Even if the crushing resistance of the cured product was increased by increasing the powder/liquid ratio as in Examples 9 and 10, the initial curing time was long enough to cause no practical problems. However, in Comparative Example 2.4, the initial curing time was extremely short due to the increased powder/liquid ratio, making it difficult to put it to practical use.
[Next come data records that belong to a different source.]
Lemma tick_closer k s r batch faults :
  pr_batch s = Some batch → length (pr_pending s) ≤ pendingBuffer → located k s r →
  closer (FlushTick faults) k r (flusher_turn (pr_pending s) batch true faults s).
Proof.
  intros Hb Hlen Hl. set (s' := flusher_turn _ _ _ _ _).
  destruct (flusher_turn_keeps (pr_pending s) batch true faults s) as (_ & _ & Hc & Hq & _). fold s' in Hc, Hq.
  destruct (flusher_turn_cases (pr_pending s) batch true faults s) as [_ [[_ Hall]|[? _]]]; [|done].
  assert (full s' = full s) as Hf by (unfold full; by rewrite Hq).
  destruct Hl as [l i d Ec Hi|x rest i d Ec Hi|x rest Ec Hx|j x Hj Hx|x b Eb Hx Hk].
  - eapply closer_same; [eapply loc_waiting; [by rewrite Hc|done]|done|]. by rewrite helpful_waiting.
  - rewrite <- Hf. eapply closer_same; [eapply loc_behind; [by rewrite Hc|done]|done|].
    rewrite helpful_sending. by destruct (Nat.eqb _ _).
  - rewrite <- Hf. eapply closer_same; [eapply loc_sending; [by rewrite Hc|done]|done|].
    intros _. rewrite helpful_sending0. by destruct (Nat.eqb _ _).
  - eapply closer_same; [eapply loc_queued; [by rewrite Hq|done]|done|].
    apply lookup_lt_Some in Hj. unfold pendingBuffer in Hlen. rewrite helpful_queued by lia. done.
  - simplify_eq. left. by apply Hall.
Qed.

(** ** Turns of the consumer *)

(** What the consumer does not touch stays where it is. *)
Lemma untouched e k s s' r :
  pr_batch s' = pr_batch s → pr_pending s `prefix_of` pr_pending s' → length (pr_pending s) ≤ pendingBuffer →
  is_receive e = false → is_tick e = false →
  (∃ j p, r = 1 + j ∧ pr_pending s !! j = Some p ∧ pe_msg p = k) ∨
  (∃ p batch, r = 0 ∧ pr_batch s = Some batch ∧ p ∈ batch ∧ pe_msg p = k) → closer e k r s'.
Proof.
  intros Hb Hp Hlen Hr Ht [(j & p & -> & Hj & Hk)|(p & batch & -> & Eb & Hin & Hk)].
  - eapply closer_same; [eapply loc_queued; [by eapply prefix_lookup_Some|done]|done|].
    apply lookup_lt_Some in Hj. unfold pendingBuffer in Hlen. by rewrite helpful_queued by lia.
  - eapply closer_same; [eapply loc_batch; [by rewrite Hb|done..]|done|]. done.
Qed.

Lemma message_closer k s r id d rest r0 s' :
  pr_consumer s = Handling ((id, d) :: rest) → handle id d rest r0 s = Some s' → pr_crashed s' = None →
  length (pr_pending s) ≤ pendingBuffer → located k s r → closer (Message r0) k r s'.
Proof.
  intros Ec Hh Hcr Hlen Hl. unfold handle in Hh.
  assert (full s ≤ 1) as Hf by (unfold full; destruct (Nat.ltb _ _); lia).
  destruct (rp_consume d r0 true) as [[|pub|pub m ps]|e|e] eqn:E; simplify_eq/=.
  - destruct Hl as [l i d' Ec' Hi|x rest' i d' Ec' Hi|x rest' Ec' Hx|j x Hj Hx|x b Eb Hx Hk]; try congruence.
    + rewrite Ec in Ec'. simplify_eq. destruct i as [|i]; simplify_eq/=.
      * left. unfold settled_delivery. simpl. rewrite fmap_app. set_solver.
      * right. exists (1000 + 4 * (i + 1)). split; [by eapply loc_waiting|]. lia.
    + eapply (untouched _ k s); [done|done|done|done|done|left; eauto].
    + eapply (untouched _ k s); [done|done|done|done|done|right; eauto 10].
  - set (s' := Build_processor _ _ _ _ _ _ _ _ _). assert (full s' = full s) as Hf' by done.
    destruct Hl as [l i d' Ec' Hi|x rest' i d' Ec' Hi|x rest' Ec' Hx|j x Hj Hx|x b Eb Hx Hk]; try congruence.
    + rewrite Ec in Ec'. simplify_eq. destruct i as [|i]; simplify_eq/=.
      * right. exists (1002 + full s'). split; [by eapply loc_sending|]. lia.
      * right. exists (1000 + 4 * (i + 1) + 2 + full s'). split; [by eapply loc_behind|]. lia.
    + eapply (untouched _ k s); [done|done|done|done|done|left; eauto].
    + eapply (untouched _ k s); [done|done|done|done|done|right; eauto 10].
Qed.

Lemma send_closer k s r p rest :
  pr_consumer s = Sending p rest → length (pr_pending s) < pendingBuffer → located k s r →
  closer Send k r (set_consumer (Handling rest) (set_flusher (pr_pending s ++ [p]) (pr_batch s) (pr_store s) s)).
Proof.
  intros Ec Hlen Hl. set (s' := set_consumer _ _).
  destruct Hl as [l i d' Ec' Hi|x rest' i d' Ec' Hi|x rest' Ec' Hx|j x Hj Hx|x b Eb Hx Hk]; try congruence.
  - rewrite Ec in Ec'. simplify_eq. right. exists (1000 + 4 * (i + 1)). split; [by eapply loc_waiting|]. lia.
  - rewrite Ec in Ec'. simplify_eq. right. exists (1 + length (pr_pending s)). unfold pendingBuffer in Hlen. split; [|lia].
    eapply loc_queued; [|done]. simpl. by rewrite list_lookup_middle.
  - eapply (untouched _ k s); [done|simpl; by apply prefix_app_r|lia|done|done|left; eauto].
  - eapply (untouched _ k s); [done|simpl; by apply prefix_app_r|lia|done|done|right; eauto 10].
Qed.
Furthermore, in the cases where collagen was used (Examples 4, 5, 7, 8, and 10), the crushing resistance of the initially cured product was clearly improved, and this was particularly remarkable when it was used in combination with tannic acid.
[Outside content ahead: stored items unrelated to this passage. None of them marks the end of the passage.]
(** [stored b s]: the messages of stream [s] in order; [first_offered b s n]: the
    position in it at which consumer [n] begins; [expire]: the server forgets a
    consumer nobody has used for a while. *)
Class Messages (B : Type) `{Broker B} `{Subjects} := {
  Publish : string → json → go B unit;
  expire : string → string → B → B;
  stored : B → string → list (string * json);
  first_offered : B → string → string → nat;
  (* a publication that is acknowledged is in the streams of its subject; one that is not may be *)
  Publish_spec : ∀ subject doc b,
    let '(b', r) := Publish subject doc b in
    (∀ e, r ≠ RPanic e) ∧ stream_of b' = stream_of b ∧ consumer_of b' = consumer_of b ∧
    (∀ s n, first_offered b' s n = first_offered b s n) ∧
    ∀ s, (stored b' s = stored b s ∨ stored b' s = stored b s ++ [(subject, doc)]) ∧
      ∀ sc, is_ok r = true → stream_of b s = Some sc →
        existsb (λ p, matches p subject) (stc_Subjects sc) = true → stored b' s = stored b s ++ [(subject, doc)];
  CreateOrUpdateStream_stored : ∀ cfg b,
    let b' := fst (CreateOrUpdateStream cfg b) in
    (∀ s, stored b' s = stored b s) ∧ ∀ s n, first_offered b' s n = first_offered b s n;
  (* a new consumer begins as its policy says, an existing one stays where it is *)
  CreateOrUpdateConsumer_stored : ∀ s cfg b,
    let '(b', r) := CreateOrUpdateConsumer s cfg b in
    (∀ s', stored b' s' = stored b s') ∧
    (∀ s' n, (s', n) ≠ (s, cc_Name cfg) → first_offered b' s' n = first_offered b s' n) ∧
    (is_ok r = true → (first_offered b' s (cc_Name cfg) ≤ length (stored b s))%nat) ∧
    (is_ok r = true → consumer_of b s (cc_Name cfg) = None → first_offered b' s (cc_Name cfg) =
      match cc_DeliverPolicy cfg with DeliverNewPolicy => length (stored b s) | DeliverAllPolicy => O end) ∧
    ((is_ok r = false ∨ consumer_of b s (cc_Name cfg) ≠ None) →
      (first_offered b s (cc_Name cfg) ≤ length (stored b s))%nat →
      first_offered b' s (cc_Name cfg) = first_offered b s (cc_Name cfg));
  expire_spec : ∀ s n b,
    stream_of (expire s n b) = stream_of b ∧ (∀ s', stored (expire s n b) s' = stored b s') ∧
    ∀ s' n', (s', n') ≠ (s, n) → consumer_of (expire s n b) s' n' = consumer_of b s' n' ∧
      first_offered (expire s n b) s' n' = first_offered b s' n';
}.

Section Setup.
Context {B : Type} `{Broker B}.

(** An external call whose outcome is given. *)
Definition outcome (r : res unit) : go B unit := fun b => (b, r).

(** ** The streams *)

Definition PROBE_STAMP : StreamConfig :=
  {| stc_Name := "PROBE_STAMP"; stc_Subjects := ["cepheus.probe.stamp.>"]; stc_MaxAge := 0 |}.
Definition PROBE_TRACE : StreamConfig :=
  {| stc_Name := "PROBE_TRACE"; stc_Subjects := ["cepheus.probe.trace.>"]; stc_MaxAge := 0 |}.
Definition PROBE_PING : StreamConfig :=
  {| stc_Name := "PROBE_PING"; stc_Subjects := ["cepheus.probe.ping.>"]; stc_MaxAge := 0 |}.
Definition MEASUREMENTS : StreamConfig :=
  {| stc_Name := "MEASUREMENTS"; stc_Subjects := ["cepheus.measurement.>"];
     stc_MaxAge := (24 * 3600 * Second)%Z |}.

(** ** The processors *)

(** Outcomes of connecting: the pool of database connections, NATS, and the
    JetStream context. *)
Record connects := { co_pool : res unit; co_nats : res unit; co_js : res unit }.

Definition probe_consumer (name filter : string) : ConsumerConfig :=
  {| cc_Name := name; cc_Durable := ""; cc_FilterSubject := filter; cc_AckPolicy := AckExplicitPolicy;
     cc_DeliverPolicy := DeliverNewPolicy |}.

Definition stamp_setup (c : connects) (cfg : ProcessorConfig) : go B unit :=
  outcome (co_pool c) ;;;
  outcome (co_nats c) ;;;
  outcome (co_js c) ;;;
  CreateOrUpdateStream PROBE_STAMP ;;;
  CreateOrUpdateStream MEASUREMENTS ;;;
  CreateOrUpdateConsumer "PROBE_STAMP" (probe_consumer "probe-stamp-processor" (pc_NatsListenSubject cfg)).

Definition ping_setup (c : connects) (cfg : ProcessorConfig) : go B unit :=
  outcome (co_pool c) ;;;
  outcome (co_nats c) ;;;
  outcome (co_js c) ;;;
  CreateOrUpdateStream PROBE_PING ;;;
  CreateOrUpdateStream MEASUREMENTS ;;;
  CreateOrUpdateConsumer "PROBE_PING" (probe_consumer "probe-ping-processor" (pc_NatsListenSubject cfg)).

Definition trace_setup (c : connects) (cfg : ProcessorConfig) : go B unit :=
  outcome (co_pool c) ;;;
  outcome (co_nats c) ;;;
  outcome (co_js c) ;;;
  CreateOrUpdateStream PROBE_TRACE ;;;
  CreateOrUpdateStream MEASUREMENTS ;;;
  CreateOrUpdateConsumer "PROBE_TRACE" (probe_consumer "probe-trace-processor" (pc_NatsListenSubject cfg)).

(** ** Argus *)

Definition argus_consumer : ConsumerConfig :=
  {| cc_Name := "argus"; cc_Durable := "argus"; cc_FilterSubject := "cepheus.measurement.>";
     cc_AckPolicy := AckExplicitPolicy; cc_DeliverPolicy := DeliverAllPolicy |}.

(** [swept] is the outcome of the policy engine's Start, which sweeps once,
    before NATS is contacted. *)
Definition argus_setup (c : connects) (swept : res unit) : go B unit :=
  outcome (co_pool c) ;;;
  outcome swept ;;;
  outcome (co_nats c) ;;;
  outcome (co_js c) ;;;
  CreateOrUpdateStream MEASUREMENTS ;;;
  CreateOrUpdateConsumer "MEASUREMENTS" argus_consumer.

(** ** The agent *)

(** The error of the first stream is overwritten by that of the second, which
    is only logged: the value is what is logged. *)
Definition agent_streams : go B (option string) :=
  let* _ := go_try (CreateOrUpdateStream PROBE_STAMP) in
  let* second := go_try (CreateOrUpdateStream PROBE_TRACE) in
  go_ret (match second with inl e => Some e | inr _ => None end).

Definition agent_setup (nats js : res unit) : go B (option string) :=
  outcome nats ;;;
  outcome js ;;;
  agent_streams.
When each of the materials of Examples 3 to 10 and Comparative Examples 1 to 4 was immersed in PBS, it was found that the crush resistance of the materials using collagen improved over time even after initial hardening.
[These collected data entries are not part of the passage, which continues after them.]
(** The sequence numbers the processor has acknowledged in this life. *)
Definition acked_now (s : system) : list nat :=
  omap (λ k, sy_deliveries s !! k) (acked (st_settled (pr_store (sy_processor s)))).

Inductive system_step : system → system → Prop :=
| sys_agent_start ags reps p dl ak evs a kn cancelled nats js executed ctx_done exists_ dialled written answered
    init replies (b : B) w sup :
    Run_setup order cancelled nats js (Start executed ctx_done exists_ dialled written answered)
      (fresh_world init replies b) = (w, ROk tt) →
    w_supervisor w = Some sup →
    system_step (Build_system ags reps p dl ak evs a kn)
      (Build_system (ags ++ [run_start (w_agent w) sup]) reps p dl ak evs a kn)
| sys_agent ags reps p dl ak evs a kn i e ag ag' copies :
    ags !! i = Some ag → agent_step order e ag = Some ag' →
    system_step (Build_system ags reps p dl ak evs a kn)
      (Build_system (<[i := ag']> ags)
         (reps ++ publish (drop (length (ar_published ag)) (ar_published ag')) copies) p dl ak evs a kn)
| sys_fetch ags reps p dl ak evs a kn seqs docs p' :
    Forall2 (λ n d, ∃ subject doc, reps !! n = Some (subject, doc) ∧ filter subject = true ∧ d = RawDoc doc) seqs docs →
    step (Fetch docs) p = Some p' →
    system_step (Build_system ags reps p dl ak evs a kn) (Build_system ags reps p' (dl ++ seqs) ak evs a kn)
| sys_message ags reps p dl ak evs a kn r p' n :
    step (Message r) p = Some p' → (r = ROk tt → 0 < n)%nat →
    system_step (Build_system ags reps p dl ak evs a kn)
      (Build_system ags reps p' dl ak
         (evs ++ match attempted p with Some pub => replicate n pub | None => [] end) a kn)
| sys_processor ags reps p dl ak evs a kn e p' :
    plain e = true → step e p = Some p' →
    system_step (Build_system ags reps p dl ak evs a kn) (Build_system ags reps p' dl ak evs a kn)
| sys_processor_restart s :
    system_step s
      {| sy_agents := sy_agents s; sy_reports := sy_reports s;
         sy_processor := start (st_tables (pr_store (sy_processor s))) (st_next (pr_store (sy_processor s)));
         sy_deliveries := []; sy_acked := sy_acked s ++ acked_now s; sy_events := sy_events s;
         sy_argus := sy_argus s; sy_known := sy_known s |}
| sys_argus_fetch ags reps p dl ak evs a kn docs a' :
    Forall (event_msg evs) docs →
    argus_step cfg registry detectors (RouterFetch docs) a = Some a' →
    system_step (Build_system ags reps p dl ak evs a kn) (Build_system ags reps p dl ak evs a' kn)
| sys_argus ags reps p dl ak evs a kn e a' :
    is_fetch e = false → argus_step cfg registry detectors e a = Some a' →
    system_step (Build_system ags reps p dl ak evs a kn) (Build_system ags reps p dl ak evs a' kn)
| sys_argus_restart ags reps p dl ak evs a kn ord now w r :
    PolicyEngine_Start cfg ord now (started (en_env (au_engine a))) = (w, r) →
    system_step (Build_system ags reps p dl ak evs a kn)
      (Build_system ags reps p dl ak evs
         (match r with ROk _ => argus_start w | RErr e | RPanic e => argus_crash e (argus_start w) end)
         (kn ++ au_log a)).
In addition, each of the materials of Examples 3 to 10 and Comparative Examples 1 to 4 was initially hardened into a cylindrical piece measuring φ6fi x length 12mm, and the pieces were implanted into the femoral bone defect of a dog for 2 weeks and 4 weeks. ,
After 6 weeks, they were taken out, and the tissue of the adhesion surface with the bone tissue was observed and the adhesion force with the bone was evaluated by extrusion method. As a result, two weeks after transplantation, with the materials of Comparative Examples 1 to 4,
Although direct integration with bone had begun, slight round cell infiltration was observed. In contrast, the materials of Examples 3 to 10 had no such inflammatory reaction, and direct bonding with the bone had already progressed. 4 and 6 weeks after transplantation, Comparative Example 1
In materials No. 4 to 4, the inflammatory symptoms gradually disappeared, and bone formation gradually increased in this area. In each of the materials of Examples 3 to 10, bone cells were also present at the interface with the bone tissue. In particular, those using collagen (Example 4.5.7.8.1
In case 0), a large number of bone cells were present around the interface, and the adhesion force with the bone was also dramatically enhanced.

〔Effect of the invention〕

As described above, the medical and dental curable materials according to the present invention are mainly composed of calcium phosphate powder containing α-TCP as an essential component, and contain tannin and tannin as hardening retarders.
Since at least one type selected from the group consisting of tannin derivatives and collagen is used, it cures at room temperature or at a temperature close to the body's body temperature, can extend the curing time, and is not harmful to the body. Therefore, the medical and dental curable material according to the present invention can be used in applications that require a long time to cure,
By increasing the ratio of calcium phosphate powder to curing agent, it can be used in applications requiring a cured product with high strength.

Agent: Patent Attorney Takehiko Matsumoto

Claims (1)

[Claims] (1) A hardening material for medical and dental purposes whose main material is calcium phosphate powder containing α-tricalcium phosphate as an essential component, which is selected from the group consisting of tannins, tannin derivatives, and collagen as a hardening retarder. A curable material for medical and dental use, characterized in that at least one selected type is used.